- [Exercise]: Copy verbatim the block of lines in the entries below whose first line contains "Local Open Scope R_scope." and whose last line contains "Fixpoint indexOf_from (i". Leave out all other lines.

Data extracted from a collection
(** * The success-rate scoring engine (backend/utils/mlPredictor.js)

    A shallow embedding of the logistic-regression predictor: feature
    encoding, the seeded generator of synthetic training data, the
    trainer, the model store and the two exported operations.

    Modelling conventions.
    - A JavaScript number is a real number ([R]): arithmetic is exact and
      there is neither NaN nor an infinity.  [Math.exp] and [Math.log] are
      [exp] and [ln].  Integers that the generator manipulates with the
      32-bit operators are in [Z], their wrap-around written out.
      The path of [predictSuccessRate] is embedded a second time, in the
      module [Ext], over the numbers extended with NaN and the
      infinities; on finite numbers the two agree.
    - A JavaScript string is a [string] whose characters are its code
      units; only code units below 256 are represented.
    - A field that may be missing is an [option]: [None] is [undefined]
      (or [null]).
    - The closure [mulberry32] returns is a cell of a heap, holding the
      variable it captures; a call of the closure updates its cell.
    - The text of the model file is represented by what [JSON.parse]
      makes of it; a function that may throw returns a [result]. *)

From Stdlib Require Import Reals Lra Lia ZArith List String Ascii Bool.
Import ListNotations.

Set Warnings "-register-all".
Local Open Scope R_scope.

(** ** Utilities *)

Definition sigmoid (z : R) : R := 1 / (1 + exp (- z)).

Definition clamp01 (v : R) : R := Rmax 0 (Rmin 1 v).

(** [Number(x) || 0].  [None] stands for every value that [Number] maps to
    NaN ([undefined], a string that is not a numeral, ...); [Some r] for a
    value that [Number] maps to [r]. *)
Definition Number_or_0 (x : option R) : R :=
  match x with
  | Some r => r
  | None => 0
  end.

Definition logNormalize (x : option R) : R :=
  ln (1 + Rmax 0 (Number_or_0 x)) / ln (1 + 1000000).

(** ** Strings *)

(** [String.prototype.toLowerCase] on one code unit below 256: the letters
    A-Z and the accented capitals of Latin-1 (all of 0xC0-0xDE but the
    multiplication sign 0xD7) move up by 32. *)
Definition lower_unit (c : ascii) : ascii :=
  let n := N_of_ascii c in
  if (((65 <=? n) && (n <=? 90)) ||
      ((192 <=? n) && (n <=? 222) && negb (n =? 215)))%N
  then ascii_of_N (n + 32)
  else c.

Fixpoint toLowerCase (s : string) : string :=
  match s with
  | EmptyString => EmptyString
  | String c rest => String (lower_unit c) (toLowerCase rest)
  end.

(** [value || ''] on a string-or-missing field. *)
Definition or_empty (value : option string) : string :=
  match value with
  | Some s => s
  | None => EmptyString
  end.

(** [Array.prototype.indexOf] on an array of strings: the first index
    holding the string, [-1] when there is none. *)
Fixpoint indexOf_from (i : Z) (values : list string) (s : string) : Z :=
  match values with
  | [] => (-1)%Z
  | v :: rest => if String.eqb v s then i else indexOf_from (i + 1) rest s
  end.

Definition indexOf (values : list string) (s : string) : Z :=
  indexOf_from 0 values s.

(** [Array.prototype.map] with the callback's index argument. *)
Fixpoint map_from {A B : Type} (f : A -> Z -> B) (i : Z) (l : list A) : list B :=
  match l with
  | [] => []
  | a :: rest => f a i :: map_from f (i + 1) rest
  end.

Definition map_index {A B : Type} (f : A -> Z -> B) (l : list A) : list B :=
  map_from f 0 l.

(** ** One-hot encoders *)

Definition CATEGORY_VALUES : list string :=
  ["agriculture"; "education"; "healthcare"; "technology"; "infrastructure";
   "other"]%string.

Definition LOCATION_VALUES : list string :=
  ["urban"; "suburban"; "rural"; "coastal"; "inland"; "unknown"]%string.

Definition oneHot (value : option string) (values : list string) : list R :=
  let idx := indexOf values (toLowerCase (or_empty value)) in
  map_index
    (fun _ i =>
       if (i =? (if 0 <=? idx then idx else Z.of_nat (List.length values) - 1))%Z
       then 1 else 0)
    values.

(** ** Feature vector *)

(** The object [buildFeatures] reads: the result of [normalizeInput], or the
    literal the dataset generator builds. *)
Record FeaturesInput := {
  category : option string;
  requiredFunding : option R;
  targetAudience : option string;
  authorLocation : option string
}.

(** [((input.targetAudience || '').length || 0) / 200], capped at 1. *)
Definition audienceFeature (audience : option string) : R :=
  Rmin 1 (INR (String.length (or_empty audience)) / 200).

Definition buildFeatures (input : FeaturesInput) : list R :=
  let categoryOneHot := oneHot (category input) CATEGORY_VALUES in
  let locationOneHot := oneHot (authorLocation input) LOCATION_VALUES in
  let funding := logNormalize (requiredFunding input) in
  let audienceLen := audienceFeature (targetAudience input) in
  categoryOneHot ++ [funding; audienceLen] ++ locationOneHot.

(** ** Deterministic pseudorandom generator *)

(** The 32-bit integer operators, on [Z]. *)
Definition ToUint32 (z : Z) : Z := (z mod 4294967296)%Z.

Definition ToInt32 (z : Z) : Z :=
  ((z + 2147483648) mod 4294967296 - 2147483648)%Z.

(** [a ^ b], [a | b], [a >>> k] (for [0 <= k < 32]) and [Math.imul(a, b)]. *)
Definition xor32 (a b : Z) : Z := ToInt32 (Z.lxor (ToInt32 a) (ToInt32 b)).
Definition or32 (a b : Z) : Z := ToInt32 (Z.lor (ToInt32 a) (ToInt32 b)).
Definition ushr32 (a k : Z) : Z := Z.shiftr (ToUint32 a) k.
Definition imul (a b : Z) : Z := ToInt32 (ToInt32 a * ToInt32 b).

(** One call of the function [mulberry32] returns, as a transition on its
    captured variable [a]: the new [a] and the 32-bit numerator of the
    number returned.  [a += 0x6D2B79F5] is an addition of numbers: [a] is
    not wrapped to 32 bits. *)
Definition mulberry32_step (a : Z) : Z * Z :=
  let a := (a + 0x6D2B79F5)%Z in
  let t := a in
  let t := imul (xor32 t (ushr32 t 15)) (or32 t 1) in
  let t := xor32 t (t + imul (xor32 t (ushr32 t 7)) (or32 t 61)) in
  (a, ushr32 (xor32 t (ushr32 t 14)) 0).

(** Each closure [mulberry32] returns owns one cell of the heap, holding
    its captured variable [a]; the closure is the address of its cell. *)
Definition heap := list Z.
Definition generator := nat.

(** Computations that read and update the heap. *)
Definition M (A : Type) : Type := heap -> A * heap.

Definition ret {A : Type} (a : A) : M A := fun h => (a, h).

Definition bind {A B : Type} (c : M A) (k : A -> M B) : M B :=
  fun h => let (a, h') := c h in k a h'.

--

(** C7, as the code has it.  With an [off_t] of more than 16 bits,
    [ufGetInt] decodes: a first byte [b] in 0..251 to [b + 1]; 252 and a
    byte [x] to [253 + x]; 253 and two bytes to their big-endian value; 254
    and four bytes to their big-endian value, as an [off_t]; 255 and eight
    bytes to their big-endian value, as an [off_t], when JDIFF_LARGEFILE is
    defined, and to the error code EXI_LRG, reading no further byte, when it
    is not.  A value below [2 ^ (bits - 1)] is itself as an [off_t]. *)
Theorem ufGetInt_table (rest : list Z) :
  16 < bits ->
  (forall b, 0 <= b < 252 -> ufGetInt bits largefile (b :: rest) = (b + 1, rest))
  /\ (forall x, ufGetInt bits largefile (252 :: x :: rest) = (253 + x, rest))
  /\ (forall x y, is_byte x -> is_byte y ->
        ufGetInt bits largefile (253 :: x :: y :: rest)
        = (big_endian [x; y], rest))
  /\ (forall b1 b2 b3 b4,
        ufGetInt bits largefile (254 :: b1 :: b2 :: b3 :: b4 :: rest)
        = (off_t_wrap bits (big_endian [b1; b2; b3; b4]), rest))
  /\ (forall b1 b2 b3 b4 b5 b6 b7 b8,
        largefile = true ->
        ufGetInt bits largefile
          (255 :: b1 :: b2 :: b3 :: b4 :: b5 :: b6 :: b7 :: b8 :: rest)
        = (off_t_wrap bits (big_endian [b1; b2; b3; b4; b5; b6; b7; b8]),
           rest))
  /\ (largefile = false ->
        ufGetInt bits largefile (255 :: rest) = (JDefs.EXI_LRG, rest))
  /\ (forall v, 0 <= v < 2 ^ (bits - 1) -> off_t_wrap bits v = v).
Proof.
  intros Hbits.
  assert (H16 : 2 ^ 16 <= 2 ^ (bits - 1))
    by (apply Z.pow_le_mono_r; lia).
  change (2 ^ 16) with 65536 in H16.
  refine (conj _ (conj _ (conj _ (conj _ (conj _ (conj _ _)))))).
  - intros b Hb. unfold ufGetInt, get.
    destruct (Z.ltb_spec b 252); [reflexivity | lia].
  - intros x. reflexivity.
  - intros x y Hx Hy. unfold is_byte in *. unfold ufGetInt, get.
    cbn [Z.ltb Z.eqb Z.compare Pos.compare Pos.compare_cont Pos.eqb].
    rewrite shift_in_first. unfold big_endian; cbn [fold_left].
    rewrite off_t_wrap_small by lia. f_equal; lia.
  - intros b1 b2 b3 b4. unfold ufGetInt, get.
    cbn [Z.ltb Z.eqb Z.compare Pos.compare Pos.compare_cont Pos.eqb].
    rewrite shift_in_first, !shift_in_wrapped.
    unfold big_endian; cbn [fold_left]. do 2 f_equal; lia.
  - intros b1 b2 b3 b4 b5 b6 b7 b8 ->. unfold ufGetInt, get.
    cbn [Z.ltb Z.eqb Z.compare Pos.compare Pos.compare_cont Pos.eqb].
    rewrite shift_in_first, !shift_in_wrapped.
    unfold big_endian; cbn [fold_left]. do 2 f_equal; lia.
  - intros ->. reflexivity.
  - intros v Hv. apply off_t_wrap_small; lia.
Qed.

- [Exercise output]:
Local Open Scope R_scope.

(** ** Utilities *)

Definition sigmoid (z : R) : R := 1 / (1 + exp (- z)).

Definition clamp01 (v : R) : R := Rmax 0 (Rmin 1 v).

(** [Number(x) || 0].  [None] stands for every value that [Number] maps to
    NaN ([undefined], a string that is not a numeral, ...); [Some r] for a
    value that [Number] maps to [r]. *)
Definition Number_or_0 (x : option R) : R :=
  match x with
  | Some r => r
  | None => 0
  end.

Definition logNormalize (x : option R) : R :=
  ln (1 + Rmax 0 (Number_or_0 x)) / ln (1 + 1000000).

(** ** Strings *)

(** [String.prototype.toLowerCase] on one code unit below 256: the letters
    A-Z and the accented capitals of Latin-1 (all of 0xC0-0xDE but the
    multiplication sign 0xD7) move up by 32. *)
Definition lower_unit (c : ascii) : ascii :=
  let n := N_of_ascii c in
  if (((65 <=? n) && (n <=? 90)) ||
      ((192 <=? n) && (n <=? 222) && negb (n =? 215)))%N
  then ascii_of_N (n + 32)
  else c.

Fixpoint toLowerCase (s : string) : string :=
  match s with
  | EmptyString => EmptyString
  | String c rest => String (lower_unit c) (toLowerCase rest)
  end.

(** [value || ''] on a string-or-missing field. *)
Definition or_empty (value : option string) : string :=
  match value with
  | Some s => s
  | None => EmptyString
  end.

(** [Array.prototype.indexOf] on an array of strings: the first index
    holding the string, [-1] when there is none. *)
Fixpoint indexOf_from (i : Z) (values : list string) (s : string) : Z :=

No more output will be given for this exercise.